Si el River Plate es eliminado de la competición, quedará en una situación parecida a la del Boca Juniors, sumido en una crisis que ha hecho crujir sus estructuras y que condena al equipo al ostracismo durante varios meses, y quizás años, tras un ciclo exitoso.
En este contexto, el Banfield sólo tiene poco para perder, salvo su ilusión, debido a que esta participación en un torneo internacional, la primera en la Libertadores en su historia centenaria, es un éxito gane o pierda.
"Vamos a dar pelea. Estamos iguales y creo que el resultado nos favorece, aunque parezca lo contrario. Vamos a encarar el partido con tranquilidad y haremos lo que sabemos", aseguró el entrenador Julio César Falcioni, cuyo prestigio creció notablemente en su país por los resultados conseguidos con el modesto Banfield.
Falcioni, que dio prioridad a la Libertadores, afrontó la Liga argentina con un equipo de suplentes y juveniles, los cuales cumplen una campaña extraordinaria que les ha puesto a seis puntos del liderato a falta de tres jornadas para que finalice.
La casi segura baja del punta Jorge Cervera, lesionado, dará la posibilidad de jugar a Diego Ceballos, aunque Falcioni también tiene como opción la alineación del uruguayo Víctor Piriz Alvez.
La tensión que provocan las circunstancias ha hecho decir al jugador emblemático del River Plate, Marcelo Gallardo, lo que se caía de maduro: "vamos a salir a jugar al ataque".
"Tenemos la expectativa de proponer lo mismo de siempre, y eso es ir a buscar el resultado positivo. River tiene la obligación de salir a ganar los partidos. Nada más que eso. Banfield propondrá lo que le convenga y nosotros otra cosa", indicó.

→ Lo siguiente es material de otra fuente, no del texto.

Lemma ex_table_ok : table_ok (followers ex_table).
Proof.
  intros a b c. cbn [followers ex_table AddFollower newLeader].
  intros [[<- _]|[_ ?]]%lookup_insert_Some [[<- _]|[_ ?]]%lookup_insert_Some; done.
Qed.


(** Two sets of the same key that overlap: the store takes the one first and the other
    last, the broadcasts leave in the other order.  Both are acknowledged, and the
    follower that has read everything keeps the value the leader has overwritten. *)
Definition ex_overlap : list naction :=
  [KInvoke 1 (RSet (str "k") [1] 100); KInvoke 2 (RSet (str "k") [2] 100)] ++
  in_store 1 3 ++ in_store 2 3 ++ [KRun 2; KRun 2; KRun 2; KRun 1; KRun 1; KRun 1].

(** The phases of the requests, what the leader answers and what the follower does. *)
Definition ex_both_answer (acts : list naction) : option (list nphase * go gobytes * go gobytes) :=
  c ← nrun any_order ex_order 1000 ex_kstart acts;
  cn ← k_net c !! 1%nat;
  '(_, fd, _) ← sync_loop (S (length (sent cn))) (any_order 0%nat) 1 (Reader (sent cn) io_EOF) ex_follower [];
  Some ((map_to_list (k_calls c)).*2, (Get (c_store (k_base c)) (str "k") 50).1, (Get fd (str "k") 50).1).

Example overlapping_writes_diverge :
  ex_both_answer ex_overlap = Some ([NDone (RUnit (Ok ())); NDone (RUnit (Ok ()))], Ok [2], Ok [1]).
Proof. vm_compute. reflexivity. Qed.
(* ===== verification/ServerProps.v ===== *)
(** * The properties of the server *)

From S2P Require Import Prelude GoLang Protocol KvMessages ClusterMessages ClientMessages Messages.
From S2P Require Import WalRecord Os WalWriter Shard Eviction Store Recovery StoreSpec Logs StoreProps.
From S2P Require Import Raft RaftProps Replication ReplicationProps Engine Server.

(** ** A client session against the abstract store *)

Inductive client_request := CGet (k : key) | CSet (k : key) (v : gobytes) (ttl : Z) | CDelete (k : key).

Definition client_msg (r : client_request) : Msg :=
  match r with
  | CGet k => MGetRequest (mkGetRequest k)
  | CSet k v ttl => MSetRequest (mkSetRequest k v ttl)
  | CDelete k => MDeleteRequest (mkDeleteRequest k)
  end.

(** What the client is to be answered, and what becomes of the map: a TTL of zero (or
    one that is negative as a duration) means the server's default. *)
Definition client_spec (ttl0 : Z) (m : gmap key Record) (r : client_request) (now : Z) : Msg * gmap key Record :=
  match r with
  | CGet k =>
      (MGetResponse (match read_record now (m !! k) with
                     | Ok v => mkGetResponse true v
                     | _ => mkGetResponse false []
                     end), m)
  | CSet k v ttl =>
      let ttl := if i64 ttl <=? 0 then ttl0 else i64 ttl in
      (MSetResponse (mkSetResponse true (str "OK")), <[k := mkRecord v now (now + ttl)]> m)
  | CDelete k =>
      (MDeleteResponse (match m !! k with
                        | Some _ => mkDeleteResponse true (str "OK")
                        | None => mkDeleteResponse false (str "key not found")
                        end), delete k m)
  end.

Fixpoint session_spec (ttl0 : Z) (clock : nat → Z) (m : gmap key Record) (rs : list client_request)
    : list Msg * gmap key Record :=
  match rs with
  | [] => ([], m)
  | r :: rs =>
      let '(resp, m) := client_spec ttl0 m r (clock (length rs)) in
      let '(resps, m) := session_spec ttl0 clock m rs in (resp :: resps, m)
  end.

Section session.
Context {W : Type} {LW : Log W} {LL : LogLaws W} (Hlog : log_total W).
Context (ord : nat → order) (Hord : orders_ok ord) (ford : table_order).

Lemma writeMessage_frame out (msg : Msg) : writeMessage out msg = out ++ frame_bytes msg.
Proof. unfold writeMessage. by rewrite WriteFrame_bytes. Qed.

(** One request. *)
Lemma dispatchClient_spec (st : State) m r now out :
  simulates m (db st.1) →
  ∃ st', dispatchClient (P:=AnyPolicy) ord ford (client_msg r) now st out =
      (Ok (), st', out ++ frame_bytes (client_spec (ndefaultTTL st.1) m r now).1) ∧
    simulates (client_spec (ndefaultTTL st.1) m r now).2 (db st'.1) ∧ ndefaultTTL st'.1 = ndefaultTTL st.1.
Proof.
  destruct st as [n nt]. intros Hsim. cbn [fst] in Hsim. unfold dispatchClient.
  replace (OpCode (client_msg r) =? OpTopologyRequest) with false by (by destruct r).
  unfold dispatchToEngine. rewrite Dispatch_spec. destruct r as [k|k v ttl|k]; cbn [client_msg].
  - unfold handleGet, es_Get, Node_EngineStore, Node_Get. cbn [fst snd GetRequest_Key].
    destruct (Get (db n) k now) as [res d] eqn:E.
    destruct (run_op_accepted ord Hord (db n) m (OGet k) now (RValue res) d Hsim) as (Hr & Hs & _);
      [constructor|simpl; by rewrite E|]. simpl in Hr. injection Hr as ->.
    cbn [client_spec fst snd]. unfold read_record. destruct (m !! k) as [rec|]; [destruct (_ <? _)|];
      rewrite ?bool_decide_true by done; rewrite writeMessage_frame; by eexists.
  - unfold handleSet, es_Set, Node_EngineStore, Node_Set. cbn [fst snd SetRequest_TTL SetRequest_Key SetRequest_Value].
    set (exp := now + _). destruct (SetWithExpiry _ (db n) k v exp now) as [res d] eqn:E.
    destruct (run_op_accepted ord Hord (db n) m (OSet k v exp) now (RUnit res) d Hsim) as (Hr & Hs & _);
      [by apply Forall_singleton, Hlog|simpl; by rewrite E|]. simpl in Hr. injection Hr as ->.
    cbn [nleader with_db]. destruct (nleader n) as [l|]; [destruct (BroadcastSet _ _ _ _ _ _) as [l' nt']|];
      rewrite writeMessage_frame; by eexists.
  - unfold handleDelete, es_Delete, Node_EngineStore, Node_Delete. cbn [fst snd DeleteRequest_Key].
    destruct (Delete (db n) k) as [res d] eqn:E.
    destruct (run_op_accepted ord Hord (db n) m (ODelete k) now (RUnit res) d Hsim) as (Hr & Hs & _);
      [by apply Forall_singleton, Hlog|simpl; by rewrite E|]. simpl in Hr. injection Hr as ->.
    cbn [client_spec fst snd nleader with_db]. destruct (m !! k) as [rec|]; [|rewrite bool_decide_true by done].
    + destruct (nleader n) as [l|]; [destruct (BroadcastDelete _ _ _ _) as [l' nt']|];
        rewrite writeMessage_frame; by eexists.
    + rewrite writeMessage_frame; by eexists.
Qed.

Lemma readMessage_frame (r : client_request) maxLen rest out :
  sendable maxLen (client_msg r) →
  readMessage maxLen (Reader (frame_bytes (client_msg r) ++ rest) io_EOF) out =
  (Ok (client_msg r), Reader rest io_EOF, out).
Proof.
  intros (Hwf & Hlen & Hmax). unfold readMessage.
  rewrite ReadFrame_frame; [done|apply registry_is_ok|apply registry_complete|done..].
Qed.

Lemma readMessage_eof maxLen out : readMessage maxLen (Reader [] io_EOF) out = (Err io_EOF, Reader [] io_EOF, out).
Proof.
  unfold readMessage, ReadFrame, frameHeaderSize. rewrite ReadFull_eof by lia. done.
Qed.

Lemma client_loop_spec maxLen clock rs : ∀ r (st : State) m out,
  simulates m (db st.1) → Forall (λ r, sendable maxLen (client_msg r)) rs →
  ∃ st', client_loop (P:=AnyPolicy) ord ford (S (length rs)) maxLen clock (client_msg r)
      (Reader (concat ((λ r, frame_bytes (client_msg r)) <$> rs)) io_EOF) st out =
      Some (Closed, st', out ++ concat (frame_bytes <$> (session_spec (ndefaultTTL st.1) clock m (r :: rs)).1)) ∧
    simulates (session_spec (ndefaultTTL st.1) clock m (r :: rs)).2 (db st'.1) ∧
    ndefaultTTL st'.1 = ndefaultTTL st.1.
Proof.
  induction rs as [|r' rs IH]; intros r st m out Hsim Hrs.
  - destruct (dispatchClient_spec st m r (clock 0%nat) out Hsim) as (st1 & E & Hsim1 & Ettl).
    cbn [client_loop length session_spec]. rewrite E. cbn [fmap list_fmap concat].
    rewrite readMessage_eof. destruct (client_spec _ _ _ _) as [resp m1]. simpl in *.
    exists st1. by rewrite app_nil_r.
  - apply Forall_cons in Hrs as [Hr' Hrs].
    destruct (dispatchClient_spec st m r (clock (S (length rs))) out Hsim) as (st1 & E & Hsim1 & Ettl).
    remember (r' :: rs) as l eqn:El. cbn [client_loop session_spec]. subst l. cbn [length]. rewrite E.
    cbn [fmap list_fmap concat]. rewrite readMessage_frame by done.
    destruct (client_spec (ndefaultTTL st.1) m r _) as [resp m1]. cbn [fst snd] in *.
    destruct (IH r' st1 m1 (out ++ frame_bytes resp) Hsim1 Hrs) as (st2 & E2 & Hsim2 & Ettl2).
    rewrite Ettl in *. exists st2.
    destruct (session_spec (ndefaultTTL st.1) clock m1 (r' :: rs)) as [resps m2]. cbn [fst snd] in *.
    split_and!; [|done|congruence]. cbn [fmap list_fmap concat]. rewrite app_assoc. exact E2.
Qed.

(** A whole connection: the requests are answered in order, each as the map answers,
    and the server closes when the client is done. *)
Lemma handleConnection_session maxLen clock c (st : State) m rs :
  simulates m (db st.1) → Forall (λ r, sendable maxLen (client_msg r)) rs →
  ∃ st', handleConnection (P:=AnyPolicy) ord ford (length rs) maxLen clock c
      (Reader (concat ((λ r, frame_bytes (client_msg r)) <$> rs)) io_EOF) st =
      Some (Closed, st', concat (frame_bytes <$> (session_spec (ndefaultTTL st.1) clock m rs).1)) ∧
    simulates (session_spec (ndefaultTTL st.1) clock m rs).2 (db st'.1) ∧
    ndefaultTTL st'.1 = ndefaultTTL st.1.
Proof.
  intros Hsim Hrs. unfold handleConnection. destruct rs as [|r rs].
  - cbn [fmap list_fmap concat]. rewrite readMessage_eof. by exists st.
  - apply Forall_cons in Hrs as [Hr Hrs]. cbn [fmap list_fmap concat]. rewrite readMessage_frame by done.
    destruct (client_loop_spec maxLen clock rs r st m [] Hsim Hrs) as (st' & E & Hsim').
    replace (OpCode (client_msg r) =? OpReplicationJoin) with false by (by destruct r).
    replace (OpCode (client_msg r) =? OpHeartbeat) with false by (by destruct r).
    replace (OpCode (client_msg r) =? OpVoteRequest) with false by (by destruct r).
    exists st'. split; [exact E|done].
Qed.
End session.

Definition ex_session : list client_request :=
  [CSet (str "k") [7] 0; CGet (str "k"); CDelete (str "k"); CGet (str "k"); CDelete (str "k")].

Definition ex_server : State (P:=AnyPolicy) (W:=Sys) :=
  (ForceLeader (NewNode ex_follower 1000 [] []), ∅).

(** The responses of the example. *)
Example ex_session_responses :
  (session_spec 1000 (λ i, 50 - Z.of_nat i) ∅ ex_session).1 =
  [MSetResponse (mkSetResponse true (str "OK")); MGetResponse (mkGetResponse true [7]);
   MDeleteResponse (mkDeleteResponse true (str "OK")); MGetResponse (mkGetResponse false []);
   MDeleteResponse (mkDeleteResponse false (str "key not found"))].
Proof. vm_compute. reflexivity. Qed.

(** A join request can crash a new leader: between the moment a node's role
    becomes leader and its call of [onLeader], which every winner goes through, the
    node has no leader object, and a follower that joins then makes the server
    dereference nil. *)
Lemma join_before_callback_crashes {W} {LW : Log W} ord ford (d : KVStore AnyPolicy W) ttl fuel clock c :
  ∃ cl n, reachable three cl ∧ nodes cl !! addr_A = Some n ∧ role (raft n) = RoleLeader ∧ leading n = false ∧
    let st : State := (mkNode d ttl (raft n) None, ∅) in
    handleConnection ord ford fuel 0 clock c
      (Reader (frame_bytes (MReplicationJoin (mkReplicationJoin addr_B))) io_EOF) st = Some (Crashed, st, []).
Proof.
  exists elected. eexists. split; [apply elected_reachable|]. split; [vm_compute; reflexivity|].
  split; [reflexivity|]. split; [reflexivity|]. cbn [raft].
  rewrite <-(app_nil_r (frame_bytes _)). unfold handleConnection, readMessage.
  rewrite ReadFrame_frame; [done|apply registry_is_ok|apply registry_complete|vm_compute; reflexivity..|by left].
Qed.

Gallardo admitió que el tanto que el River marcó fuera de casa en el encuentro de ida "es una ventaja que no significa mucho".
La expectación que ha despertado el partido desató una gran demanda de localidades, por lo que se cree que no habrá sitios vacíos en el estadio "Monumental".
Alineaciones probables:
River Plate: Franco Costanzo; Carlos Diogo, Horacio Ameli, Eduardo Tuzzio, Federico Domínguez; Luis González, Javier Mascherano, Víctor Zapata; Marcelo Gallardo; Ernesto Farías y Marcelo Salas. Entrenador: Leonardo Astrada.
Banfield: Mariano Barbosa; Julio Barraza, Renato Civelli, Javier Sanguinetti, Damián Giménez; Daniel Bilos, Andrés San Martín, Pablo Fernández, Martín Andrizzi; Diego Ceballos y Antonio Barijho. Entrenador: Julio Falcioni.
Árbitro: Gabriel Brazenas (ARG), asistido por sus compatriotas Walter Velaz y Claudio Rossi.